* [Work request]
Each line from the opening of the records that follow to the line with "[lia |]. split; [lia |]." needs to be written out exactly. Add nothing.

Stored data
Lemma binary_round_aux_finite (s : bool) (m e : Z) (l : location) :
  0 <= m -> Zdigits2 m <= 200 -> -2000 <= e <= 0 ->
  is_finite (binary_round_aux prec emax s m e l) = true.
Proof.
  intros Hm Hd He.
  pose proof (Zdigits2_lt_pow2 m 200 Hm Hd) as Hlt.
  pose proof (Zdigits2_bound m 200 ltac:(lia) ltac:(lia)) as Hd0.
  unfold binary_round_aux.
  destruct (shr_fexp_bound m e l Hm) as (mrs' & e1 & -> & Hm1 & He1).
  set (m1 := round_nearest_even (shr_m mrs') (loc_of_shr_record mrs')).
  pose proof (round_nearest_even_bound (shr_m mrs') (loc_of_shr_record mrs'))
    as Hr. fold m1 in Hr.
  destruct (shr_fexp_bound m1 e1 loc_Exact ltac:(lia))
    as (mrs'' & e2 & -> & Hm2 & He2).
  assert (Hd1 : 0 <= Zdigits2 m1 <= 201).
  { apply Zdigits2_bound; [lia |]. split; [lia |].
    replace 201 with (1 + 200) by lia. rewrite Z.pow_add_r by lia.
    change (2 ^ 1) with 2. lia. }
  rewrite !fexp_eq in *.
  destruct (shr_m mrs'') as [| p | p] eqn:Hp; [reflexivity | | lia].
  replace (e2 <=? emax - prec) with true
    by (symmetry; apply Z.leb_le; unfold emax, prec; lia).
  reflexivity.
Qed.

Lemma ratio_to_float_finite (s : bool) (n d : positive) :
  Zpos n < 2 ^ 64 -> Zpos d < 2 ^ 64 ->
  is_finite (ratio_to_float s n d) = true.
Proof.
  intros Hn Hd.
  pose proof (digits2_bound n 64 ltac:(lia) Hn) as Hdn.
  pose proof (digits2_bound d 64 ltac:(lia) Hd) as Hdd.
  unfold ratio_to_float, SFdiv_core_binary. cbn [Zdigits2].
  rewrite fexp_eq.
  set (e' := Z.min _ (0 - 0)).
  assert (He' : -116 <= e' <= 0) by (unfold e'; lia).
  set (m' := match 0 - 0 - e' with
             | 0 => Zpos n
             | Zpos _ => Z.shiftl (Zpos n) (0 - 0 - e')
             | Zneg _ => 0
             end).
  assert (Hm' : 0 <= m' < 2 ^ 180).
  { unfold m'. destruct (0 - 0 - e') as [| u | u] eqn:Hu.
    - split; [lia |]. eapply Z.lt_trans; [exact Hn |].
      apply Z.pow_lt_mono_r; lia.
    - rewrite Z.shiftl_mul_pow2 by lia.
      pose proof (pow2_pos (Zpos u) ltac:(lia)).
      split; [lia |].
      assert (2 ^ Zpos u <= 2 ^ 116) by (apply Z.pow_le_mono_r; lia).
      replace 180 with (64 + 116) by lia. rewrite Z.pow_add_r by lia.
      nia.
    - split; [lia |]. apply Z.pow_pos_nonneg; lia. }
  pose proof (Z_div_mod m' (Zpos d) ltac:(lia)) as Hdm.
  destruct (Z.div_eucl m' (Zpos d)) as [q r]. destruct Hdm as [Hq Hr].
  assert (Hq0 : 0 <= q <= m') by nia.
  apply binary_round_aux_finite; [lia | | lia].
  apply Zdigits2_bound; lia.
Qed.

Lemma int_truediv_ok (a b : Z) :
  Z.abs a < 2 ^ 64 -> 0 < Z.abs b < 2 ^ 64 ->
  exists f, int_truediv a b = Ok f.
Proof.
  intros Ha Hb. unfold int_truediv.
  destruct b as [| pb | pb]; [cbn in Hb; lia | |];
    (destruct a as [| pa | pa]; [eexists; reflexivity | |]);
    cbn [Z.abs Z.to_pos];
    match goal with
    | |- context [ratio_to_float ?s ?n ?d] =>
        pose proof (ratio_to_float_finite s n d
                      ltac:(cbn in Ha; lia) ltac:(cbn in Hb; lia)) as Hfin;
        destruct (ratio_to_float s n d); try discriminate Hfin;
        eexists; reflexivity
    end.
Qed.

(** *** Rounding to three decimals *)

Lemma div_half_even_nearest (num den : Z) :
  0 <= num -> 0 < den ->
  0 <= div_half_even num den <= num / den + 1
  /\ 2 * Z.abs (num - div_half_even num den * den) <= den.
Proof.
  intros Hn Hd. unfold div_half_even.
  pose proof (Z.div_mod num den ltac:(lia)) as Hdm.
  pose proof (Z.mod_pos_bound num den Hd) as Hr.
  pose proof (Z.div_pos num den Hn Hd) as Hq.
  destruct (Z.compare_spec (2 * (num mod den)) den) as [He | Hl | Hg].
  - destruct (Z.even (num / den)); split; nia.
  - split; nia.
  - split; nia.
Qed.











(** *** Parsing *)

Lemma int_of_str_fails (s : string) :
  int_unparsable s -> int_of_str s = Raise ValueError.
Proof.
  intros H. unfold int_unparsable in H. unfold int_of_str in *.
  destruct (split_sign (strip (list_ascii_of_string s))) as [sg body].
  destruct (digit_part body false []) as [ds |]; [| reflexivity].
  exfalso. eapply H. reflexivity.
Qed.

Lemma float_of_str_fails (s : string) :
  float_unparsable s -> float_of_str s = Raise ValueError.
Proof.
  intros H. unfold float_unparsable in H. unfold float_of_str in *.
  destruct (drop_underscores (strip (list_ascii_of_string s)) None) as [l |];
    [| reflexivity].
  destruct (split_sign l) as [sg body].
  destruct (is_word "inf" body || is_word "infinity" body);
    [exfalso; eapply H; reflexivity |].
  destruct (is_word "nan" body); [exfalso; eapply H; reflexivity |].
  destruct (span_digits body) as [ip r1].
  destruct (match r1 with
            | [] => ([], [])
            | c :: r => if (code c =? 46)%Z then span_digits r else ([], r1)
            end) as [fp r2].
  destruct (ip ++ fp) as [| c0 l0]; [reflexivity |].
  destruct (exponent_part r2) as [e |]; [| reflexivity].
  exfalso. eapply H. reflexivity.
Qed.

Lemma int_fails (s : string) :
  int_unparsable s -> int s = Raise ValueError.
Proof. intros H. unfold int. now rewrite int_of_str_fails. Qed.

Lemma float_fails (s : string) :
  float_unparsable s -> float_ s = Raise ValueError.
Proof. intros H. unfold float_. now rewrite float_of_str_fails. Qed.

(** **** The size of a parsed [int] *)

Lemma substring_length_le (s : string) :
  forall n m, (String.length (substring n m s) <= m)%nat.
Proof.
  induction s as [| a s IH]; intros [| n] [| m]; cbn; try lia.
  - specialize (IH 0%nat m). lia.
  - apply IH.
  - apply IH.
Qed.

Lemma slice_length_le (s : string) (i j : Z) :
  0 <= i <= j -> Z.of_nat (String.length (slice s i j)) <= j - i.
Proof.
  intros Hij. unfold slice, slice_bound.
  replace (i <? 0)%Z with false by (symmetry; apply Z.ltb_ge; lia).
  replace (j <? 0)%Z with false by (symmetry; apply Z.ltb_ge; lia).
  set (len := Z.of_nat (String.length s)).
  pose proof (substring_length_le s (Z.to_nat (Z.min i len))
                (Z.to_nat (Z.min j len - Z.min i len))).
  lia.
Qed.

Lemma length_list_ascii (s : string) :
  List.length (list_ascii_of_string s) = String.length s.
Proof. induction s; cbn; congruence. Qed.

Lemma lstrip_length (l : list ascii) :
  (List.length (lstrip l) <= List.length l)%nat.
Proof.
  induction l as [| c l IH]; cbn; [lia |].
  destruct (is_space c); cbn; lia.
Qed.

Lemma strip_length (l : list ascii) :
  (List.length (strip l) <= List.length l)%nat.
Proof.
  unfold strip. rewrite length_rev.
  etransitivity; [apply lstrip_length |]. rewrite length_rev.
  apply lstrip_length.
Qed.

Lemma split_sign_length (l : list ascii) :
  (List.length (snd (split_sign l)) <= List.length l)%nat.
Proof.
  destruct l as [| c l]; cbn; [lia |].
  destruct (code c =? 45)%Z; [cbn; lia |].
  destruct (code c =? 43)%Z; cbn; lia.
Qed.

Lemma digit_part_digits (l : list ascii) :
  forall pd acc ds,
    digit_part l pd acc = Some ds ->
    Forall (fun c => is_digit c = true) acc ->
    Forall (fun c => is_digit c = true) ds
    /\ (List.length ds <= List.length l + List.length acc)%nat.
Proof.
  induction l as [| c l IH]; intros pd acc ds H Hacc; cbn in H.
  - destruct pd; [| discriminate]. injection H as <-.
    split; [now apply Forall_rev | rewrite length_rev; lia].
  - destruct (is_digit c) eqn:Hc.
    + apply IH in H; [| now constructor]. cbn in *. split; [tauto | lia].
    + destruct ((code c =? 95)%Z && pd); [| discriminate].
      apply IH in H; [| assumption]. cbn. split; [tauto | lia].
Qed.

Lemma digits_val_bound (l : list ascii) :
  Forall (fun c => is_digit c = true) l ->
  forall v, 0 <= v ->
  0 <= fold_left (fun v c => 10 * v + digit_val c) l v
  < (v + 1) * 10 ^ Z.of_nat (List.length l).
Proof.
  induction 1 as [| c l Hc _ IH]; intros v Hv.
  - cbn. lia.
  - cbn [fold_left List.length]. rewrite Nat2Z.inj_succ, Z.pow_succ_r by lia.
    unfold is_digit in Hc. apply andb_true_iff in Hc as [H1 H2].
    apply Z.leb_le in H1, H2.
    assert (Hd : 0 <= digit_val c <= 9) by (unfold digit_val; lia).
    specialize (IH (10 * v + digit_val c) ltac:(lia)).
    pose proof (pow2_pos 0 ltac:(lia)).
    assert (0 < 10 ^ Z.of_nat (List.length l))
      by (apply Z.pow_pos_nonneg; lia).
    nia.
Qed.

* [Problem solution]
Lemma binary_round_aux_finite (s : bool) (m e : Z) (l : location) :
  0 <= m -> Zdigits2 m <= 200 -> -2000 <= e <= 0 ->
  is_finite (binary_round_aux prec emax s m e l) = true.
Proof.
  intros Hm Hd He.
  pose proof (Zdigits2_lt_pow2 m 200 Hm Hd) as Hlt.
  pose proof (Zdigits2_bound m 200 ltac:(lia) ltac:(lia)) as Hd0.
  unfold binary_round_aux.
  destruct (shr_fexp_bound m e l Hm) as (mrs' & e1 & -> & Hm1 & He1).
  set (m1 := round_nearest_even (shr_m mrs') (loc_of_shr_record mrs')).
  pose proof (round_nearest_even_bound (shr_m mrs') (loc_of_shr_record mrs'))
    as Hr. fold m1 in Hr.
  destruct (shr_fexp_bound m1 e1 loc_Exact ltac:(lia))
    as (mrs'' & e2 & -> & Hm2 & He2).
  assert (Hd1 : 0 <= Zdigits2 m1 <= 201).
  { apply Zdigits2_bound; [lia |]. split; [lia |].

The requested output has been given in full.